- Required action -
Looking at the listing below, retype exactly the lines starting at the one containing "rp_destination_label : option string;" and ending at the one containing "rp_proposal_version p <? 1 in", both included, and nothing else.

- Data section -
(* ===== verification/Authorization.v ===== *)
(** Research authorizations: [app/domain/entities/research_authorization.py],
    [app/domain/entities/research_proposal.py], the owner of
    [app/domain/entities/shopping_assistant.py], and the functions of
    [app/services/research_authorization.py] that create, validate, cancel,
    invalidate and consume one authorization.

    An authorization is bound to its owner, conversation, decision, context
    version, proposal and scope by digests; validation fails closed on the
    first binding that changed. *)

From S2P Require Import Prelude PyStr Json Clock Connector Research.
Import Research.
#[local] Open Scope Z_scope.

Module Authorization.

(** The exceptions of the service. *)
Inductive auth_exn :=
| NotFound (resource_id : string)
| ValidationError (message : string)
| ConsumptionConflict (conversation_id reason : string)
| BadValue (e : value_error).

(** A dataclass constructor inside the service. *)
Definition lift {A} (m : outcome A) : result auth_exn A :=
  match m with Ok a => Ok a | Err e => Err (BadValue e) end.

(** ** The owner of a conversation *)

Record ConversationOwner := {
  principal_type : string;
  principal_id : string;
  session_id : string;
  o_expires_at : datetime
}.

Definition owner_post_init (o : ConversationOwner) : outcome ConversationOwner :=
  raise! ValueError "principal_type must be guest or account"
    when negb (one_of (principal_type o) ["guest"; "account"]) in
  raise! ValueError "principal_id must contain 1 to 128 characters"
    when negb (py_true (principal_id o)) || (128 <? len (principal_id o)) in
  raise! ValueError "session_id must contain 1 to 128 characters"
    when negb (py_true (session_id o)) || (128 <? len (session_id o)) in
  raise! ValueError "expires_at must be timezone-aware" when negb (dt_aware (o_expires_at o)) in
  Ok o.

(** Expiry is not identity. *)
Definition has_same_identity (a b : ConversationOwner) : bool :=
  String.eqb (principal_type a) (principal_type b)
  && String.eqb (principal_id a) (principal_id b)
  && String.eqb (session_id a) (session_id b).

(** ** Proposals *)

Record ResearchProposal := {
  rp_proposal_id : string;
  rp_decision_id : string;
  rp_proposal_version : Z;
  rp_why : string;
  rp_status : string;
  rp_proposal_text : string;
  rp_scope_text : string;
  rp_evaluated_product_ids : list string;
  rp_conversation_id : option string;
  rp_requested_evidence_topics : list string;
  rp_outside_set_product_names : list string;
  rp_requested_sources : list string;
  rp_destination_label : option string;
  rp_expansion_required : bool;
  rp_freshness_required : bool;
  rp_canonical_update_may_be_required : bool;
  rp_confirmation_required : bool;
  rp_session_best_piq_product_id : option string;
  rp_original_best_piq_product_id : option string;
  rp_context_version : Z;
  rp_replaced_proposal_id : option string;
  rp_authorization_id : option string;
  rp_created_at : option datetime;
  rp_updated_at : option datetime
}.

Definition is_pending (p : ResearchProposal) : bool :=
  String.eqb (rp_status p) "pending_confirmation".

Definition is_confirmation_recorded (p : ResearchProposal) : bool :=
  String.eqb (rp_status p) "research_confirmation_received_but_execution_unavailable".

Definition proposal_post_init (p : ResearchProposal) : outcome ResearchProposal :=
  raise! ValueError "proposal_id is required" when negb (py_true (rp_proposal_id p)) in
  raise! ValueError "decision_id is required" when negb (py_true (rp_decision_id p)) in
  raise! ValueError "proposal_version must be at least 1" when rp_proposal_version p <? 1 in
  raise! ValueError "canonical_context_version must be at least 1"
    when rp_context_version p <? 1 in
  raise! ValueError "proposal_text is required"
    when negb (nonempty (strip (rp_proposal_text p))) in
  raise! ValueError "scope_text is required" when negb (nonempty (strip (rp_scope_text p))) in
  raise! ValueError "a pending proposal always requires explicit confirmation"
    when is_pending p && negb (rp_confirmation_required p) in
  Ok p.

Definition CONTRACT_PENDING_STATUS : string := "awaiting_explicit_confirmation".

Definition proposal_to_contract (p : ResearchProposal) : json :=
  JObj [("proposal_id", JStr (rp_proposal_id p)); ("question", JStr (rp_proposal_text p));
        ("requested_product_ids", JStrs (rp_evaluated_product_ids p));
        ("status", JStr (if is_pending p then CONTRACT_PENDING_STATUS else rp_status p))]%string.

(** ** Authorizations *)

Definition AUTHORIZATION_VERSION : Z := 1.
Definition IDEMPOTENCY_KEY_AUTHORITY : string := "server_derived_owner_conversation_proposal_scope".
Definition _TERMINAL_STATUSES : list string := ["consumed"; "cancelled"; "invalidated"]%string.
Definition PENDING : string := "authorized_pending_execution".

Record ResearchAuthorization := {
  a_id : string;
  a_version : Z;
  a_owner_binding : string;
  a_conversation_id : string;
  a_decision_id : string;
  a_context_version : Z;
  a_proposal_id : string;
  a_proposal_version : Z;
  a_scope : FrozenResearchScope;
  a_scope_digest : string;
  a_proposal_reason : string;
  a_evaluated_product_ids : list string;
  a_idempotency_key : string;
  a_status : string;
  a_created_at : datetime;
  a_updated_at : option datetime;
  a_execution_available : bool
}.
(** ** A consumption is exact *)

(** What a consumption names: the pending authorization of this owner, with
    every binding it was approved with. *)
Definition consumable (c : ConversationContext Refinement) (k : consumption)
    (x : ResearchAuthorization) : Prop :=
  x ∈ research_authorizations c /\ a_id x = k_authorization_id k /\ a_status x = PENDING
  /\ (exists o, owner c = Some o /\ has_same_identity o (k_owner k) = true)
  /\ a_owner_binding x = owner_binding_digest sha256_hex (k_owner k)
  /\ identity_matches (conversation_id c) k x = true.

Lemma filter_named_none l i : i ∉ map a_id l -> List.filter (named i) l = [].
Proof.
  induction l as [|y l IH]; [done |]. simpl. intros [Hne Hn]%not_elem_of_cons.
  unfold named at 1. destruct (String.eqb_spec (a_id y) i); [congruence | by apply IH].
Qed.

Lemma filter_named l x :
  NoDup (map a_id l) -> x ∈ l -> List.filter (named (a_id x)) l = [x].
Proof.
  induction l as [|y l IH]; [by intros _ H%elem_of_nil |].
  simpl. intros [Hnin Hnd]%NoDup_cons Hx. unfold named at 1.
  destruct (String.eqb_spec (a_id y) (a_id x)) as [E | E].
  - assert (x = y) as ->.
    { apply elem_of_cons in Hx as [-> | Hx]; [done |].
      exfalso. apply Hnin. rewrite E. by apply list_elem_of_fmap_2. }
    f_equal. by apply filter_named_none.
  - apply elem_of_cons in Hx as [-> | Hx]; [done |]. by apply IH.
Qed.

Lemma with_status_valid s now a :
  authorization_post_init a = Ok a ->
  authorization_post_init (with_status s now a) = Ok (with_status s now a).
Proof.
  unfold authorization_post_init. intros H.
  do 11 (apply rbind_unit_ok in H as [?%guard_raise_ok H]). simpl.
  repeat match goal with E : _ = false |- _ => rewrite E; clear E end. done.
Qed.

Lemma consume_complete c k x :
  context_post_init c = Ok c -> NoDup (map a_id (research_authorizations c)) ->
  authorization_post_init x = Ok x -> consumable c k x ->
  is_ok (consume_exact_research_authorization c k) = true.
Proof.
  intros Hc Hnd Hv (Hx & Hid & Hp & (o & Ho & Hso) & Hb & Hm).
  unfold consume_exact_research_authorization. cbv zeta.
  rewrite Ho, Hso. cbn [negb guard_raise rbind]. rewrite <- Hid, filter_named by done.
  rewrite Hb, String.eqb_refl, Hm. unfold is_pending_execution. rewrite Hp.
  unfold mark_research_authorization_consumed, is_pending_execution. rewrite Hp.
  unfold replaced_status. rewrite with_status_valid by done.
  unfold context_post_init in *. simpl. rewrite Ho. rewrite andb_false_r. simpl.
  apply rbind_unit_ok in Hc as [_ Hc]. apply rbind_unit_ok in Hc as [Hc%guard_raise_ok _].
  by rewrite Hc.
Qed.

(** A refusal is a conflict, and nothing was consumable. *)
Lemma consume_error c k e :
  context_post_init c = Ok c -> NoDup (map a_id (research_authorizations c)) ->
  Forall (fun a => authorization_post_init a = Ok a) (research_authorizations c) ->
  consume_exact_research_authorization c k = Err e ->
  (exists reason, e = ConsumptionConflict (conversation_id c) reason)
  /\ forall x, ~ consumable c k x.
Proof.
  intros Hc Hnd Hall H.
  assert (Hno : forall x, ~ consumable c k x).
  { intros x Hx. pose proof (consume_complete c k x Hc Hnd) as Hok. rewrite H in Hok.
    pose proof (proj1 (Forall_forall _ _) Hall x (proj1 Hx)) as Hv. by specialize (Hok Hv Hx). }
  split; [| done]. revert H. unfold consume_exact_research_authorization. cbv zeta.
  destruct (owner c) as [o|] eqn:Eo; [| intros [= <-]; eauto].
  destruct (has_same_identity o (k_owner k)) eqn:Es; [| intros [= <-]; eauto].
  cbn [negb guard_raise rbind].
  destruct (List.filter _ _) as [|x [|]] eqn:Ef; [intros [= <-]; eauto | | intros [= <-]; eauto].
  assert (In x (List.filter (named (k_authorization_id k)) (research_authorizations c)))
    as [Hx Hn%named_iff]%filter_In by (rewrite Ef; by left).
  destruct (String.eqb (a_owner_binding x) _) eqn:Eb; [| intros [= <-]; eauto].
  destruct (identity_matches _ _ _) eqn:Em; [| intros [= <-]; eauto].
  destruct (String.eqb (a_status x) "consumed"); [intros [= <-]; eauto |].
  destruct (is_pending_execution x) eqn:Ep; [| intros [= <-]; eauto].
  intros _. exfalso. apply (Hno x). apply String.eqb_eq in Ep, Eb.
  split; [by apply list_elem_of_In |]. do 2 (split; [done |]). split; [by exists o | done].
Qed.

(** A consumption is exact. On a valid conversation it succeeds exactly when
    the named authorization is there, pending, of this owner and unchanged in
    every binding; it then marks that one consumed and changes nothing else of
    the conversation; and it refuses with a conflict otherwise. *)
Theorem consume_is_exact c k :
  context_post_init c = Ok c -> NoDup (map a_id (research_authorizations c)) ->
  Forall (fun a => authorization_post_init a = Ok a) (research_authorizations c) ->
  match consume_exact_research_authorization c k with
  | Ok c' => exists x, consumable c k x
      /\ c' = with_authorizations
                (map (fun a => if named (a_id x) a then with_status "consumed" (k_now k) x else a)
                   (research_authorizations c)) c
  | Err e => (exists reason, e = ConsumptionConflict (conversation_id c) reason)
             /\ forall x, ~ consumable c k x
  end.
Proof.
  intros Hc Hnd Hall. destruct (consume_exact_research_authorization c k) as [c'|e] eqn:E.
  - apply consume_ok in E as (x & o & El & -> & Hx & Hi & Hp & Ho & Hs & Hb & Hm).
    exists x. split; [| by rewrite El]. do 3 (split; [done |]). split; [by exists o | done].
  - by apply consume_error.
Qed.
End Lifecycle.

Module Examples.
Import AuthorizationExamples.

Definition conversation0 : ConversationContext unit :=
  {| conversation_id := "c-1"; turns := []; expires_at := Datetime 1700000600000000 true;
     last_intent := None; last_product_ids := []; last_product_names := []; last_category := None;
     owner := Some shopper; decision_context := None; session_refinement := None;
     research_proposal := Some proposal0; research_authorizations := [authorization0];
     persistence_version := 3 |}.

Definition spend : consumption :=
  {| k_owner := shopper; k_authorization_id := "auth-1"; k_authorization_version := 1;
     k_decision_id := "dec-1"; k_context_version := 1; k_proposal_id := "prop-1";
     k_proposal_version := 1; k_scope_digest := proposal_digest example_digest proposal0;
     k_idempotency_key := a_idempotency_key authorization0; k_now := noon |}.

Definition confirm_again : persistence :=
  {| ps_lifecycle := "reconfirm"; ps_proposal := Some proposal0; ps_owner := shopper;
     ps_now := noon; ps_make_id := "auth-2"; ps_schema_version := None |}.

Definition history : list event := [Consume spend; Persist confirm_again; Consume spend].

- Exercise response -
  rp_destination_label : option string;
  rp_expansion_required : bool;
  rp_freshness_required : bool;
  rp_canonical_update_may_be_required : bool;
  rp_confirmation_required : bool;
  rp_session_best_piq_product_id : option string;
  rp_original_best_piq_product_id : option string;
  rp_context_version : Z;
  rp_replaced_proposal_id : option string;
  rp_authorization_id : option string;
  rp_created_at : option datetime;
  rp_updated_at : option datetime
}.

Definition is_pending (p : ResearchProposal) : bool :=
  String.eqb (rp_status p) "pending_confirmation".

Definition is_confirmation_recorded (p : ResearchProposal) : bool :=
  String.eqb (rp_status p) "research_confirmation_received_but_execution_unavailable".

Definition proposal_post_init (p : ResearchProposal) : outcome ResearchProposal :=
  raise! ValueError "proposal_id is required" when negb (py_true (rp_proposal_id p)) in
  raise! ValueError "decision_id is required" when negb (py_true (rp_decision_id p)) in
  raise! ValueError "proposal_version must be at least 1" when rp_proposal_version p <? 1 in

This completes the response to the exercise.